Dramatische Rettung nach Ausfall der Skitourenausrüstung in den Alpen
Christoph Koch IIDramatische Rettung nach Ausfall der Skitourenausrüstung in den Alpen
Ein 29-jähriger Mann aus München wurde nach einem Ausfall seiner Skitourenausrüstung während einer Bergtour in den Bayerischen Alpen mit dem Hubschrauber gerettet. Der Vorfall ereignete sich am 11. Januar, als er in der Nähe des Miesingsattels wegen plötzlich aufziehenden Schlechterwetters gestrandet war.
Der Mann hatte seinen Aufstieg vom Spitzingsee aus begonnen und wollte über das Rotwandhaus zur Auerspitz gelangen. Als seine Steighilfe versagte, zehrte die zusätzliche Anstrengung so sehr an seinen Kräften, dass er den Abstieg nicht mehr sicher bewältigen konnte. Bei starkem Wind und sinkenden Temperaturen alarmierte er schließlich die Rettungskräfte.
Der Bergrettungsdienst Leitzachtal rückten mit zwölf Einsatzkräften aus. Vorsorglich machte sich zudem ein Team mit einem Geländefahrzeug in Richtung Kleintiefental auf den Weg, da niedrige Wolken und turbulente Bedingungen die Situation erschwerten. Gleichzeitig wurde der Polizeihubschrauber Edelweiss 8, gesteuert von Stefan Maier und Thomas Berger, zur Unterstützung angefordert.
Mit Einbruch der Dunkelheit seilte der Hubschrauber einen Retter zu dem eingekesselten Skitourengeher ab. Der 29-Jährige konnte gerade noch rechtzeitig in Sicherheit gebracht werden.
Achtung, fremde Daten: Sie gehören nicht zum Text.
(* ===== verification/Message.v ===== *)
(** * Messages ([skynet-src/skynet.h], [skynet-src/skynet_mq.h])

    The message record, the message types, and the encoding of the type in the
    top byte of the size field of a 64-bit [size_t]. *)

From S2P Require Import Prelude.

Definition PTYPE_TEXT : Z := 0.
Definition PTYPE_RESPONSE : Z := 1.
Definition PTYPE_MULTICAST : Z := 2.
Definition PTYPE_CLIENT : Z := 3.
Definition PTYPE_SYSTEM : Z := 4.
Definition PTYPE_HARBOR : Z := 5.
Definition PTYPE_SOCKET : Z := 6.
Definition PTYPE_ERROR : Z := 7.

Definition GLOBALNAME_LENGTH : Z := 16.

Definition SKYNET_SOCKET_TYPE_DATA : Z := 1.
Definition SKYNET_SOCKET_TYPE_CONNECT : Z := 2.
Definition SKYNET_SOCKET_TYPE_CLOSE : Z := 3.
Definition SKYNET_SOCKET_TYPE_ACCEPT : Z := 4.
Definition SKYNET_SOCKET_TYPE_ERROR : Z := 5.
Definition SKYNET_SOCKET_TYPE_WARNING : Z := 7.

Definition PTYPE_TAG_DONTCOPY : Z := 0x10000.
Definition PTYPE_TAG_ALLOCSESSION : Z := 0x20000.

Definition SIZE_MAX : Z := 2 ^ 64 - 1.
Definition MESSAGE_TYPE_MASK : Z := Z.shiftr SIZE_MAX 8.
Definition MESSAGE_TYPE_SHIFT : Z := (8 - 1) * 8.

(** [data] is the address of the payload, 0 for [NULL]. *)
Record skynet_message := Msg {
  source : Z;
  session : Z;
  data : Z;
  sz : Z;
}.

#[export] Instance skynet_message_eq_dec : EqDecision skynet_message.
Proof. solve_decision. Defined.

(** [sz | (size_t)type << MESSAGE_TYPE_SHIFT], and its two projections. *)
Definition message_sz (sz type : Z) : Z := Z.lor sz (u64 (Z.shiftl type MESSAGE_TYPE_SHIFT)).
Definition message_type (sz : Z) : Z := Z.shiftr sz MESSAGE_TYPE_SHIFT.
Definition message_size (sz : Z) : Z := Z.land sz MESSAGE_TYPE_MASK.

(** The response message a timer sends. *)
Definition timer_message (session : Z) : skynet_message :=
  Msg 0 session 0 (u64 (Z.shiftl PTYPE_RESPONSE MESSAGE_TYPE_SHIFT)).

(** ** Pushing a message to a service by handle

    What [skynet_context_push] offers to its clients (the timer, the socket
    server, the monitor): a result, 0 for success, and a new state of the rest of
    the system. *)
Class ContextPush (W : Type) := context_push : Z -> skynet_message -> W -> Z * W.

(** A log of the pushed messages: the simplest such system. *)
#[export] Instance log_push : ContextPush (list (Z * skynet_message)) :=
  fun handle m w => (0, w ++ [(handle, m)]).

Lemma mask_mod z : Z.land z MESSAGE_TYPE_MASK = z mod 2 ^ 56.
Proof. change MESSAGE_TYPE_MASK with (Z.ones 56). apply Z.land_ones. lia. Qed.

Lemma message_sz_add sz type : 0 <= sz < 2 ^ 56 -> 0 <= type < 256 ->
  message_sz sz type = sz + type * 2 ^ 56.
Proof.
  intros. unfold message_sz, MESSAGE_TYPE_SHIFT. rewrite Z.shiftl_mul_pow2 by lia.
  change ((8 - 1) * 8) with 56. rewrite u64_small by zlia.
  apply lor_fields; lia.
Qed.

Lemma message_sz_type sz type : 0 <= sz < 2 ^ 56 -> 0 <= type < 256 ->
  message_type (message_sz sz type) = type.
Proof.
  intros. rewrite message_sz_add by done. unfold message_type, MESSAGE_TYPE_SHIFT.
  rewrite Z.shiftr_div_pow2 by lia. change ((8 - 1) * 8) with 56.
  rewrite Z.div_add, Z.div_small by lia. lia.
Qed.

Lemma message_sz_size sz type : 0 <= sz < 2 ^ 56 -> 0 <= type < 256 ->
  message_size (message_sz sz type) = sz.
Proof.
  intros. rewrite message_sz_add by done. unfold message_size. rewrite mask_mod.
  rewrite Z.mod_add by lia. by apply Z.mod_small.
Qed.
Definition TIME_NEAR_SHIFT : Z := 8.
Definition TIME_NEAR : Z := Z.shiftl 1 TIME_NEAR_SHIFT.
Definition TIME_LEVEL_SHIFT : Z := 6.
Definition TIME_LEVEL : Z := Z.shiftl 1 TIME_LEVEL_SHIFT.
Definition TIME_NEAR_MASK : Z := TIME_NEAR - 1.
Definition TIME_LEVEL_MASK : Z := TIME_LEVEL - 1.

Record timer_event := MkEvent {
  te_handle : Z;
  te_session : Z;
}.

Record timer_node := MkNode {
  expire : Z;
  event : timer_event;
}.

Notation link_list := (list timer_node).

Record timer := MkTimer {
  near : list link_list;
  t : list (list link_list);
  time : Z;
  starttime : Z;
  current : Z;
  current_point : Z;
}.

Definition set_wheel (n : list link_list) (l : list (list link_list)) (T : timer) : timer :=
  MkTimer n l (time T) (starttime T) (current T) (current_point T).
Definition set_time (c : Z) (T : timer) : timer :=
  MkTimer (near T) (t T) c (starttime T) (current T) (current_point T).
Definition set_clock (cur cp : Z) (T : timer) : timer :=
  MkTimer (near T) (t T) (time T) (starttime T) cur cp.

(** The nodes of a list, and the list emptied. *)
Definition link_clear (l : link_list) : link_list * link_list := (l, []).

Definition link (l : link_list) (node : timer_node) : link_list := l ++ [node].

(** [link] into [T->near[idx]] and [T->t[level][idx]]. *)
Definition link_near (T : timer) (idx : Z) (node : timer_node) : option timer :=
  let! l := aget (near T) idx in
  let! n := aset (near T) idx (link l node) in
  Some (set_wheel n (t T) T).

Definition link_level (T : timer) (level idx : Z) (node : timer_node) : option timer :=
  let! row := aget (t T) level in
  let! l := aget row idx in
  let! row := aset row idx (link l node) in
  let! rows := aset (t T) level row in
  Some (set_wheel (near T) rows T).
(* ===== verification/Handle.v ===== *)
(** * The handle table ([skynet-src/skynet_handle.c])

    A hash table from 32-bit handles to service contexts and a sorted array of
    names.  A context is the address of its record, [ctx]; the handle field of
    that record belongs to the context and is read through [context_handle].  The
    write and read locks make each operation one step. *)

From S2P Require Import Prelude.

Definition DEFAULT_SLOT_SIZE : Z := 4.
Definition MAX_SLOT_SIZE : Z := 0x40000000.
Definition HANDLE_MASK : Z := 0xffffff.
Definition HANDLE_REMOTE_SHIFT : Z := 24.

Notation ctx := positive.

Record handle_name := MkName {
  hn_name : string;
  hn_handle : Z;
}.

(** A [None] cell of [slot] is [NULL]; a [None] cell of [name] is not initialised. *)
Record handle_storage := MkStorage {
  harbor : Z;
  handle_index : Z;
  slot_size : Z;
  hslot : list (option ctx);
  name_cap : Z;
  name_count : Z;
  name : list (option handle_name);
}.

Definition set_slots (sz : Z) (sl : list (option ctx)) (s : handle_storage) : handle_storage :=
  MkStorage (harbor s) (handle_index s) sz sl (name_cap s) (name_count s) (name s).
Definition set_index (ix : Z) (s : handle_storage) : handle_storage :=
  MkStorage (harbor s) ix (slot_size s) (hslot s) (name_cap s) (name_count s) (name s).
Definition set_names (cap count : Z) (nm : list (option handle_name)) (s : handle_storage)
  : handle_storage :=
  MkStorage (harbor s) (handle_index s) (slot_size s) (hslot s) cap count nm.

(** [strcmp], on bytes compared as unsigned. *)
Fixpoint strcmp (a b : string) : Z :=
  match a, b with
  | EmptyString, EmptyString => 0
  | EmptyString, String _ _ => -1
  | String _ _, EmptyString => 1
  | String x a, String y b =>
      let i := Z.of_N (Ascii.N_of_ascii x) in
      let j := Z.of_N (Ascii.N_of_ascii y) in
      if i =? j then strcmp a b else if i <? j then -1 else 1
  end.

(** [(uint32_t)(harbor & 0xff) << HANDLE_REMOTE_SHIFT]. *)
Definition skynet_handle_init (hb : Z) : handle_storage :=
  MkStorage (u32 (Z.shiftl (Z.land hb 0xff) HANDLE_REMOTE_SHIFT)) 1
    DEFAULT_SLOT_SIZE (replicate (Z.to_nat DEFAULT_SLOT_SIZE) None) 2 0 (replicate 2 None).

Section Table.
(** The handle field of each context. *)
Variable context_handle : ctx -> Z.

(** The inner [for] loop of [skynet_handle_register]: the first candidate handle
    whose slot is empty, with that slot. *)
Fixpoint register_scan (n : nat) (i : Z) (s : handle_storage) : option (option (Z * Z)) :=
  match n with
  | O => Some None
  | S n =>
      let handle := Z.land (u32 (i + handle_index s)) HANDLE_MASK in
      let hash := Z.land handle (slot_size s - 1) in
      let! c := aget (hslot s) hash in
      match c with
      | None => Some (Some (handle, hash))
      | Some _ => register_scan n (i + 1) s
      end
  end.

(** One iteration of the rehash loop. *)
Definition rehash_body (s : handle_storage) (i : Z) (new_slot : list (option ctx))
  : option (list (option ctx)) :=
  let! c := aget (hslot s) i in
  let! c := c in
  let hash := Z.land (context_handle c) (slot_size s * 2 - 1) in
  let! old := aget new_slot hash in
  assert! (bool_decide (old = None)) ;;
  aset new_slot hash (Some c).

Definition expand_slots (s : handle_storage) : option handle_storage :=
  assert! (slot_size s * 2 - 1 <=? HANDLE_MASK) ;;
  let! new_slot := for_loop (Z.to_nat (slot_size s)) 0 (rehash_body s)
                     (replicate (Z.to_nat (slot_size s * 2)) None) in
  Some (set_slots (slot_size s * 2) new_slot s).

(** [for (;;)]: the second iteration always finds a slot, see
    [skynet_handle_register_spec]. *)
Fixpoint register_loop (fuel : nat) (c : ctx) (s : handle_storage) : option (Z * handle_storage) :=
  match fuel with
  | O => None
  | S fuel =>
      let! r := register_scan (Z.to_nat (slot_size s)) 0 s in
      match r with
      | Some (handle, hash) =>
          let! sl := aset (hslot s) hash (Some c) in
          let s := set_index (u32 (handle + 1)) (set_slots (slot_size s) sl s) in
          Some (Z.lor handle (harbor s), s)
      | None =>
          let! s := expand_slots s in
          register_loop fuel c s
      end
  end.

Definition skynet_handle_register (c : ctx) (s : handle_storage) : option (Z * handle_storage) :=
  register_loop 2 c s.

(** The lookup [skynet_handle_grab] makes; the reference it takes is counted in
    [Server.v]. *)
Definition skynet_handle_grab (handle : Z) (s : handle_storage) : option (option ctx) :=
  let hash := Z.land handle (slot_size s - 1) in
  let! c := aget (hslot s) hash in
  Some (match c with
        | Some c => if context_handle c =? handle then Some c else None
        | None => None
        end).

(** One iteration of the loop that removes the names of a handle; the state is
    [(j, name)]. *)
Definition compact_body (handle : Z) (i : Z) (st : Z * list (option handle_name))
  : option (Z * list (option handle_name)) :=
  let '(j, nm) := st in
  let! cell := aget nm i in
  let! n := cell in
  if hn_handle n =? handle then Some (j, nm)
  else if negb (i =? j) then
    let! nm := aset nm j (Some n) in
    Some (j + 1, nm)
  else Some (j + 1, nm).

(** [skynet_handle_retire] up to the unlock: the result and the context the caller then releases. *)
Definition skynet_handle_retire (handle : Z) (s : handle_storage)
  : option (Z * option ctx * handle_storage) :=
  let hash := Z.land handle (slot_size s - 1) in
  let! c := aget (hslot s) hash in
  match c with
  | Some c =>
      if context_handle c =? handle then
        let! sl := aset (hslot s) hash None in
        let! (j, nm) := for_loop (Z.to_nat (name_count s)) 0 (compact_body handle) (0, name s) in
        Some (1, Some c, set_names (name_cap s) j nm (set_slots (slot_size s) sl s))
      else Some (0, None, s)
  | None => Some (0, None, s)
  end.
End Table.

(** The binary search shared by [skynet_handle_findname] and [_insert_name]:
    the entry found, or the insertion point. *)
Fixpoint name_search (fuel : nat) (nm : list (option handle_name)) (key : string) (b e : Z)
  : option (handle_name + Z) :=
  if b <=? e then
    match fuel with
    | O => None
    | S fuel =>
        let mid := Z.quot (b + e) 2 in
        let! cell := aget nm mid in
        let! n := cell in
        let c := strcmp (hn_name n) key in
        if c =? 0 then Some (inl n)
        else if c <? 0 then name_search fuel nm key (mid + 1) e
        else name_search fuel nm key b (mid - 1)
    end
  else Some (inr b).

Definition skynet_handle_findname (key : string) (s : handle_storage) : option Z :=
  let! r := name_search (Z.to_nat (name_count s)) (name s) key 0 (name_count s - 1) in
  Some (match r with inl n => hn_handle n | inr _ => 0 end).

(** Cell copies [n[i + d] = from[i]]. *)
Definition copy_body (from : list (option handle_name)) (d i : Z) (n : list (option handle_name))
  : option (list (option handle_name)) :=
  let! x := aget from i in
  aset n (i + d) x.

(** [for (i=count;i>before;i--) name[i] = name[i-1]], the [k]-th iteration. *)
Definition shift_body (count k : Z) (n : list (option handle_name))
  : option (list (option handle_name)) :=
  let! x := aget n (count - k - 1) in
  aset n (count - k) x.

(** Leaves the cell [before] free, in a doubled array when the old one is full:
    the new capacity and the new cells. *)
Definition make_room (s : handle_storage) (before : Z) : option (Z * list (option handle_name)) :=
  let count := name_count s in
  if name_cap s <=? count then
    let cap := name_cap s * 2 in
    assert! (cap <=? MAX_SLOT_SIZE) ;;
    let! n := for_loop (Z.to_nat before) 0 (copy_body (name s) 0) (replicate (Z.to_nat cap) None) in
    let! n := for_loop (Z.to_nat (count - before)) before (copy_body (name s) 1) n in
    Some (cap, n)
  else
    let! n := for_loop (Z.to_nat (count - before)) 0 (shift_body count) (name s) in
    Some (name_cap s, n).

Definition _insert_name_before (s : handle_storage) (key : string) (handle before : Z)
  : option handle_storage :=
  let! (cap, nm) := make_room s before in
  let! nm := aset nm before (Some (MkName key handle)) in
  Some (set_names cap (name_count s + 1) nm s).

Definition _insert_name (s : handle_storage) (key : string) (handle : Z)
  : option (option string * handle_storage) :=
  let! r := name_search (Z.to_nat (name_count s)) (name s) key 0 (name_count s - 1) in
  match r with
  | inl _ => Some (None, s)
  | inr b =>
      let! s := _insert_name_before s key handle b in
      Some (Some key, s)
  end.

Definition skynet_handle_namehandle (handle : Z) (key : string) (s : handle_storage)
  : option (option string * handle_storage) := _insert_name s key handle.
(** Doubling a full table keeps its contexts, never fails its assertions and leaves a slot free. *)
Lemma expand_slots_spec s : table_wf context_handle s -> ~ free_slot s -> slot_size s < 2 ^ 24 ->
  exists s', expand_slots context_handle s = Some s' /\ table_wf context_handle s' /\ free_slot s' /\
    slot_size s' = slot_size s * 2 /\ (forall c, registered s' c <-> registered s c) /\
    harbor s' = harbor s /\ name_cap s' = name_cap s /\ name_count s' = name_count s /\ name s' = name s.
Proof.
  intros Hs Hfull Hlt. pose proof (tw_size_pos s Hs) as [Hsz _]. destruct (tw_size _ _ Hs) as (k & Hk & Hk2).
  assert (k < 24). { apply (Z.pow_lt_mono_r_iff 2); lia. }
  assert (slot_size s * 2 = 2 ^ (k + 1)) as Hk' by (rewrite Z.pow_add_r, <- Hk; lia).
  assert (slot_size s * 2 <= 2 ^ 24) by (rewrite Hk'; apply Z.pow_le_mono_r; lia).
  unfold expand_slots. destruct (Z.leb_spec (slot_size s * 2 - 1) HANDLE_MASK) as [_|Hbad];
    [|unfold HANDLE_MASK in Hbad; zlia].
  destruct (rehash_spec s Hs Hfull) as (ns & -> & Hl & Hns).
  eexists. split; [done|]. split_and!; simpl; try done.
  - split; simpl; try apply Hs; [exists (k + 1); split; [done|lia] | done |].
    intros i c [[i' Hi'] <-]%Hns. destruct (tw_slot _ _ Hs _ _ Hi') as (? & _ & ?). done.
  - unfold free_slot; simpl. destruct (aget_is_Some ns 0) as [[c|] Hz0]; [lia| |by exists 0].
    destruct (aget_is_Some ns (slot_size s)) as [[c'|] Hz1]; [lia| |by exists (slot_size s)].
    exfalso. apply Hns in Hz0 as [[i Hi] E0], Hz1 as [[i' Hi'] E1].
    destruct (tw_slot _ _ Hs _ _ Hi) as (_ & Em & _), (tw_slot _ _ Hs _ _ Hi') as (_ & Em' & _).
    assert (i = i') as <-; [|rewrite Hi in Hi'; injection Hi' as <-; lia].
    rewrite (mod_double _ 0 (slot_size s)) in Em; [|lia|by rewrite E0, Z.mod_small by lia].
    rewrite (mod_double _ (slot_size s) (slot_size s)) in Em'; [|lia|by rewrite E1, Z.mod_small by lia].
    rewrite Z.mod_same in Em' by lia. rewrite Z.mod_0_l in Em by lia. lia.
  - intros c. unfold registered at 1. simpl. setoid_rewrite Hns. naive_solver.
Qed.

(** Registration finds a free handle in at most two passes, unless the table has all
    [2 ^ 24] slots taken. *)
Lemma register_loop_spec s c : table_wf context_handle s -> ~ registered s c ->
  free_slot s \/ slot_size s < 2 ^ 24 ->
  exists h s', skynet_handle_register context_handle c s = Some (h, s') /\ register_post s c h s'.
Proof.
  intros Hs Hnew Hroom. unfold skynet_handle_register.
  destruct (decide (free_slot s)) as [Hf|Hfull]; [by apply register_free|].
  destruct Hroom as [|Hlt]; [done|]. pose proof (tw_size_pos s Hs) as [Hsz _]. simpl.
  destruct (register_scan_spec (Z.to_nat (slot_size s)) 0 s Hs) as [(j & _ & E & _)|[-> _]]; [lia..| |].
  { destruct Hfull. by eexists. }
  destruct (expand_slots_spec s Hs Hfull Hlt) as (s1 & -> & Hs1 & Hf1 & _ & Hr1 & Hh1 & Hc1 & Hn1 & Ha1).
  destruct (register_free 0 s1 c Hs1) as (h & s' & Hreg & Hw & Hr & Hb & Hfr & Hr' & Hh' & Hc' & Hn' & Ha');
    [by rewrite Hr1 | done |].
  exists h, s'. split; [exact Hreg|]. split_and!; try done; try congruence; try lia.
  - intros c' Hc. apply Hfr. by apply Hr1.
  - intros c'. by rewrite Hr', Hr1.
Qed.
End Table.

(** ** Names *)

Lemma strcmp_refl a : strcmp a a = 0.
Proof. induction a as [|x a IH]; simpl; [done|]. by rewrite Z.eqb_refl. Qed.

Lemma strcmp_eq a b : strcmp a b = 0 -> a = b.
Proof.
  revert b. induction a as [|x a IH]; intros [|y b]; simpl; try done.
  destruct (Z.eqb_spec (Z.of_N (Ascii.N_of_ascii x)) (Z.of_N (Ascii.N_of_ascii y))) as [E|].
  - intros H. f_equal; [|by apply IH]. apply N2Z.inj in E.
    rewrite <- (Ascii.ascii_N_embedding x), <- (Ascii.ascii_N_embedding y). by rewrite E.
  - case_match; lia.
Qed.

Lemma strcmp_antisym a b : strcmp b a = - strcmp a b.
Proof.
  revert b. induction a as [|x a IH]; intros [|y b]; simpl; try done.
  generalize (Z.of_N (Ascii.N_of_ascii x)) (Z.of_N (Ascii.N_of_ascii y)). intros i j.
  destruct (Z.eqb_spec i j), (Z.eqb_spec j i), (Z.ltb_spec i j), (Z.ltb_spec j i); subst; try lia; apply IH.
Qed.

Lemma strcmp_trans a b c : strcmp a b < 0 -> strcmp b c < 0 -> strcmp a c < 0.
Proof.
  revert b c. induction a as [|x a IH]; intros [|y b] [|z c]; simpl; try lia.
  generalize (Z.of_N (Ascii.N_of_ascii x)) (Z.of_N (Ascii.N_of_ascii y)) (Z.of_N (Ascii.N_of_ascii z)).
  intros i j k. destruct (Z.eqb_spec i j), (Z.eqb_spec j k), (Z.eqb_spec i k); subst; try lia;
    [apply IH|..]; repeat case_match; zbool; lia.
Qed.

Definition name_lt (x y : handle_name) : Prop := strcmp (hn_name x) (hn_name y) < 0.

#[export] Instance name_lt_trans : Transitive name_lt.
Proof. intros x y z. apply strcmp_trans. Qed.

Definition entry (n : handle_name) : string * Z := (hn_name n, hn_handle n).

(** The initialised cells of the array are the sorted list [l]. *)
Record names_list (s : handle_storage) (l : list handle_name) : Prop := {
  nl_len : Z.of_nat (length (name s)) = name_cap s;
  nl_cap : 2 <= name_cap s <= MAX_SLOT_SIZE;
  nl_count : name_count s = Z.of_nat (length l);
  nl_cells : exists junk, name s = (Some <$> l) ++ junk;
  nl_sorted : StronglySorted name_lt l;
}.

(** The array implements the finite map [M]. *)
Definition names_rep (s : handle_storage) (M : gmap string Z) : Prop :=
  exists l, names_list s l /\ M = list_to_map (entry <$> l).

Lemma sorted_NoDup l : StronglySorted name_lt l -> NoDup (entry <$> l).*1.
Proof.
  induction 1 as [|x l _ IH Hx]; simpl; constructor; [|done].
  rewrite <- list_fmap_compose, list_elem_of_fmap. intros (y & E & Hy). simpl in E.
  rewrite Forall_forall in Hx. specialize (Hx y Hy). unfold name_lt in Hx.
  rewrite E, strcmp_refl in Hx. lia.
Qed.

Lemma names_lookup l k h : StronglySorted name_lt l ->
  (list_to_map (entry <$> l) : gmap string Z) !! k = Some h <-> MkName k h ∈ l.
Proof.
  intros Hs. rewrite <- elem_of_list_to_map by (by apply sorted_NoDup).
  rewrite list_elem_of_fmap. split.
  - intros ([k' h'] & [= -> ->] & ?). done.
  - intros ?. by exists (MkName k h).
Qed.

Lemma names_lookup_None l k : 
  (list_to_map (entry <$> l) : gmap string Z) !! k = None <-> Forall (fun n => hn_name n <> k) l.
Proof.
  rewrite <- not_elem_of_list_to_map, Forall_forall, <- list_fmap_compose, list_elem_of_fmap.
  split.
  - intros H n Hn <-. apply H. by exists n.
  - intros H (n & -> & Hn). by apply (H n Hn).
Qed.

Lemma cells_get (l : list handle_name) junk i n : aget l i = Some n ->
  aget ((Some <$> l) ++ junk) i = Some (Some n).
Proof.
  intros Hi. pose proof (aget_lt _ _ _ Hi). rewrite aget_app_l by (rewrite length_fmap; lia).
  apply aget_Some in Hi as [? Hi]. apply aget_Some. split; [done|]. by rewrite list_lookup_fmap, Hi.
Qed.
Er erhielt eine erste medizinische Versorgung in der Rettungsstation in Bayrischzell, bevor er ohne weitere Hilfe nach Hause entlassen wurde.
An der Rettungsaktion waren Bergretter, ein Geländefahrzeug-Team und die Besatzung des Hubschraubers Edelweiss 8 in abgestimmter Zusammenarbeit beteiligt. Durch die schnelle Reaktion des Mannes und das zügige Eingreifen der Rettungskräfte blieb er trotz der sich verschlechternden Bedingungen unverletzt.